__What needs to be done__
Give all the data again exactly.

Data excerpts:

------------------------------

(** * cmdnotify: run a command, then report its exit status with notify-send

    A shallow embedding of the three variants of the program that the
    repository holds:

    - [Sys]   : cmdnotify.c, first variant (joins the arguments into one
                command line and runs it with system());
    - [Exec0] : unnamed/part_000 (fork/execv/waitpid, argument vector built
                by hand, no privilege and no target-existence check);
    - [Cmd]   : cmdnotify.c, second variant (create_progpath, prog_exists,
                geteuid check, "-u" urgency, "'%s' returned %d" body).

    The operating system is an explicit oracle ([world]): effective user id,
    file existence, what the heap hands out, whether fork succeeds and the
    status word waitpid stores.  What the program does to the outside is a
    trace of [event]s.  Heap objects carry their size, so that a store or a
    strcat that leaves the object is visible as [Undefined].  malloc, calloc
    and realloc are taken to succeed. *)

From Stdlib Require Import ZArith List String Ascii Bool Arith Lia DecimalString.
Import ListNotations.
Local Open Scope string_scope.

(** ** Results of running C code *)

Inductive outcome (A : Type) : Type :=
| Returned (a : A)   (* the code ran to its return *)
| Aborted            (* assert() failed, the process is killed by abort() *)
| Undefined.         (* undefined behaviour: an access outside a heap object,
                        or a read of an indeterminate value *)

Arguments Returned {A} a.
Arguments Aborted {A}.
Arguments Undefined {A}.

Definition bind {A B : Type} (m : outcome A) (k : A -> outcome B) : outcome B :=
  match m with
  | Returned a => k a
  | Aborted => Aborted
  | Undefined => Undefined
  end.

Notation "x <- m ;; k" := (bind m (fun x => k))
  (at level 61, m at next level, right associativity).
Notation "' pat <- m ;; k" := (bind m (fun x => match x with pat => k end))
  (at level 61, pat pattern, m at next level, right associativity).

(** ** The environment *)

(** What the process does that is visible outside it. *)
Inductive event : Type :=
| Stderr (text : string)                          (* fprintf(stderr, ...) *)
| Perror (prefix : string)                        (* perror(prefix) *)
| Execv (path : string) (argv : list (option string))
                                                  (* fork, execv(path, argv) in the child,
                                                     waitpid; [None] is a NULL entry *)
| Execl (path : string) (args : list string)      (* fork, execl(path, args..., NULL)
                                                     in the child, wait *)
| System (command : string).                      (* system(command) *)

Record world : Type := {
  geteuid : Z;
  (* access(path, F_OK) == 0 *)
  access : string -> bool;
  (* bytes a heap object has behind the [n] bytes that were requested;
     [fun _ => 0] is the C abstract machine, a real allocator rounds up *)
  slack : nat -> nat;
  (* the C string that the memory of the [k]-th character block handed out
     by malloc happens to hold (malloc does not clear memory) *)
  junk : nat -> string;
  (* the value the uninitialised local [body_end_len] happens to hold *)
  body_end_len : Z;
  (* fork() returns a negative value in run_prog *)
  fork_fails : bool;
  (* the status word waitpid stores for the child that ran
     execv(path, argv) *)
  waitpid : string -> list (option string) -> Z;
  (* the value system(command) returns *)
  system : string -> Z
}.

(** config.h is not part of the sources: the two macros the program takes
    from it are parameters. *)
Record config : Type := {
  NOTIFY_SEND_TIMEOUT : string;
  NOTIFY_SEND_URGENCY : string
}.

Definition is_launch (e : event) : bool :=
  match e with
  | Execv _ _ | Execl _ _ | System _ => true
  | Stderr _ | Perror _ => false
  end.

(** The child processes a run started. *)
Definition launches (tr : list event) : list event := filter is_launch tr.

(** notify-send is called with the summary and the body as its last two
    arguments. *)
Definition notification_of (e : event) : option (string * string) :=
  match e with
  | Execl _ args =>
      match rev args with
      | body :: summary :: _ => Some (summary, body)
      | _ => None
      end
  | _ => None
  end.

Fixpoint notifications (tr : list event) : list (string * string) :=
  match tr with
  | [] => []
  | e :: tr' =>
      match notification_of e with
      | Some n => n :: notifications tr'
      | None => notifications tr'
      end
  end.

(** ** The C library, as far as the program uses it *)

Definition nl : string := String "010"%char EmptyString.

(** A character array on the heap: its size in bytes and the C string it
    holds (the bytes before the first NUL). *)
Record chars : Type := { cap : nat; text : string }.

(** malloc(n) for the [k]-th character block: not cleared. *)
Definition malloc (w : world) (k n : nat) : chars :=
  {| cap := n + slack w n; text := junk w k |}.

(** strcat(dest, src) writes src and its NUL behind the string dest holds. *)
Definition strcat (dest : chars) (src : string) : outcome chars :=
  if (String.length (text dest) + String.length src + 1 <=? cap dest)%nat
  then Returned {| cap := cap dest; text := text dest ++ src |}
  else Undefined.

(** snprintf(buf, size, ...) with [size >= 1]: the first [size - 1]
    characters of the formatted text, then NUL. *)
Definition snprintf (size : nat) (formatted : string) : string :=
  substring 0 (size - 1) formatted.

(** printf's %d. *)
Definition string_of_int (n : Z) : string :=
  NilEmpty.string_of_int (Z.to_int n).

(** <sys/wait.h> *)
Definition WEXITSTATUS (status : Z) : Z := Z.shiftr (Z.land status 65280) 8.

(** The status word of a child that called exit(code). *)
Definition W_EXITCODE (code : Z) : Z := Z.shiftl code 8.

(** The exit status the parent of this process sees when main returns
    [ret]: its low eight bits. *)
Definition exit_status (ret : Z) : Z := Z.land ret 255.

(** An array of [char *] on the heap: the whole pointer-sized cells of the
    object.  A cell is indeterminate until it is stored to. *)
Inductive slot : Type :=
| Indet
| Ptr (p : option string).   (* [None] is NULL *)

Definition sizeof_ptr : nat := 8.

------------------------------

__Reply to the task__
(** * cmdnotify: run a command, then report its exit status with notify-send

    A shallow embedding of the three variants of the program that the
    repository holds:

    - [Sys]   : cmdnotify.c, first variant (joins the arguments into one
                command line and runs it with system());
    - [Exec0] : unnamed/part_000 (fork/execv/waitpid, argument vector built
                by hand, no privilege and no target-existence check);
    - [Cmd]   : cmdnotify.c, second variant (create_progpath, prog_exists,
                geteuid check, "-u" urgency, "'%s' returned %d" body).

    The operating system is an explicit oracle ([world]): effective user id,
    file existence, what the heap hands out, whether fork succeeds and the
    status word waitpid stores.  What the program does to the outside is a
    trace of [event]s.  Heap objects carry their size, so that a store or a
    strcat that leaves the object is visible as [Undefined].  malloc, calloc
    and realloc are taken to succeed. *)

From Stdlib Require Import ZArith List String Ascii Bool Arith Lia DecimalString.
Import ListNotations.
Local Open Scope string_scope.

(** ** Results of running C code *)

Inductive outcome (A : Type) : Type :=
| Returned (a : A)   (* the code ran to its return *)
| Aborted            (* assert() failed, the process is killed by abort() *)
| Undefined.         (* undefined behaviour: an access outside a heap object,
                        or a read of an indeterminate value *)

Arguments Returned {A} a.
Arguments Aborted {A}.
Arguments Undefined {A}.

Definition bind {A B : Type} (m : outcome A) (k : A -> outcome B) : outcome B :=
  match m with
  | Returned a => k a
  | Aborted => Aborted
  | Undefined => Undefined
  end.

Notation "x <- m ;; k" := (bind m (fun x => k))
  (at level 61, m at next level, right associativity).
Notation "' pat <- m ;; k" := (bind m (fun x => match x with pat => k end))
  (at level 61, pat pattern, m at next level, right associativity).

(** ** The environment *)

(** What the process does that is visible outside it. *)
Inductive event : Type :=
| Stderr (text : string)                          (* fprintf(stderr, ...) *)
| Perror (prefix : string)                        (* perror(prefix) *)
| Execv (path : string) (argv : list (option string))
                                                  (* fork, execv(path, argv) in the child,
                                                     waitpid; [None] is a NULL entry *)
| Execl (path : string) (args : list string)      (* fork, execl(path, args..., NULL)
                                                     in the child, wait *)
| System (command : string).                      (* system(command) *)

Record world : Type := {
  geteuid : Z;
  (* access(path, F_OK) == 0 *)
  access : string -> bool;
  (* bytes a heap object has behind the [n] bytes that were requested;
     [fun _ => 0] is the C abstract machine, a real allocator rounds up *)
  slack : nat -> nat;
  (* the C string that the memory of the [k]-th character block handed out
     by malloc happens to hold (malloc does not clear memory) *)
  junk : nat -> string;
  (* the value the uninitialised local [body_end_len] happens to hold *)
  body_end_len : Z;
  (* fork() returns a negative value in run_prog *)
  fork_fails : bool;
  (* the status word waitpid stores for the child that ran
     execv(path, argv) *)
  waitpid : string -> list (option string) -> Z;
  (* the value system(command) returns *)
  system : string -> Z
}.

(** config.h is not part of the sources: the two macros the program takes
    from it are parameters. *)
Record config : Type := {
  NOTIFY_SEND_TIMEOUT : string;
  NOTIFY_SEND_URGENCY : string
}.

Definition is_launch (e : event) : bool :=
  match e with
  | Execv _ _ | Execl _ _ | System _ => true
  | Stderr _ | Perror _ => false
  end.

(** The child processes a run started. *)
Definition launches (tr : list event) : list event := filter is_launch tr.

(** notify-send is called with the summary and the body as its last two
    arguments. *)
Definition notification_of (e : event) : option (string * string) :=
  match e with
  | Execl _ args =>
      match rev args with
      | body :: summary :: _ => Some (summary, body)
      | _ => None
      end
  | _ => None
  end.

Fixpoint notifications (tr : list event) : list (string * string) :=
  match tr with
  | [] => []
  | e :: tr' =>
      match notification_of e with
      | Some n => n :: notifications tr'
      | None => notifications tr'
      end
  end.

(** ** The C library, as far as the program uses it *)

Definition nl : string := String "010"%char EmptyString.

(** A character array on the heap: its size in bytes and the C string it
    holds (the bytes before the first NUL). *)
Record chars : Type := { cap : nat; text : string }.

(** malloc(n) for the [k]-th character block: not cleared. *)
Definition malloc (w : world) (k n : nat) : chars :=
  {| cap := n + slack w n; text := junk w k |}.

(** strcat(dest, src) writes src and its NUL behind the string dest holds. *)
Definition strcat (dest : chars) (src : string) : outcome chars :=
  if (String.length (text dest) + String.length src + 1 <=? cap dest)%nat
  then Returned {| cap := cap dest; text := text dest ++ src |}
  else Undefined.

(** snprintf(buf, size, ...) with [size >= 1]: the first [size - 1]
    characters of the formatted text, then NUL. *)
Definition snprintf (size : nat) (formatted : string) : string :=
  substring 0 (size - 1) formatted.

(** printf's %d. *)
Definition string_of_int (n : Z) : string :=
  NilEmpty.string_of_int (Z.to_int n).

(** <sys/wait.h> *)
Definition WEXITSTATUS (status : Z) : Z := Z.shiftr (Z.land status 65280) 8.

(** The status word of a child that called exit(code). *)
Definition W_EXITCODE (code : Z) : Z := Z.shiftl code 8.

(** The exit status the parent of this process sees when main returns
    [ret]: its low eight bits. *)
Definition exit_status (ret : Z) : Z := Z.land ret 255.

(** An array of [char *] on the heap: the whole pointer-sized cells of the
    object.  A cell is indeterminate until it is stored to. *)
Inductive slot : Type :=
| Indet
| Ptr (p : option string).   (* [None] is NULL *)

Definition sizeof_ptr : nat := 8.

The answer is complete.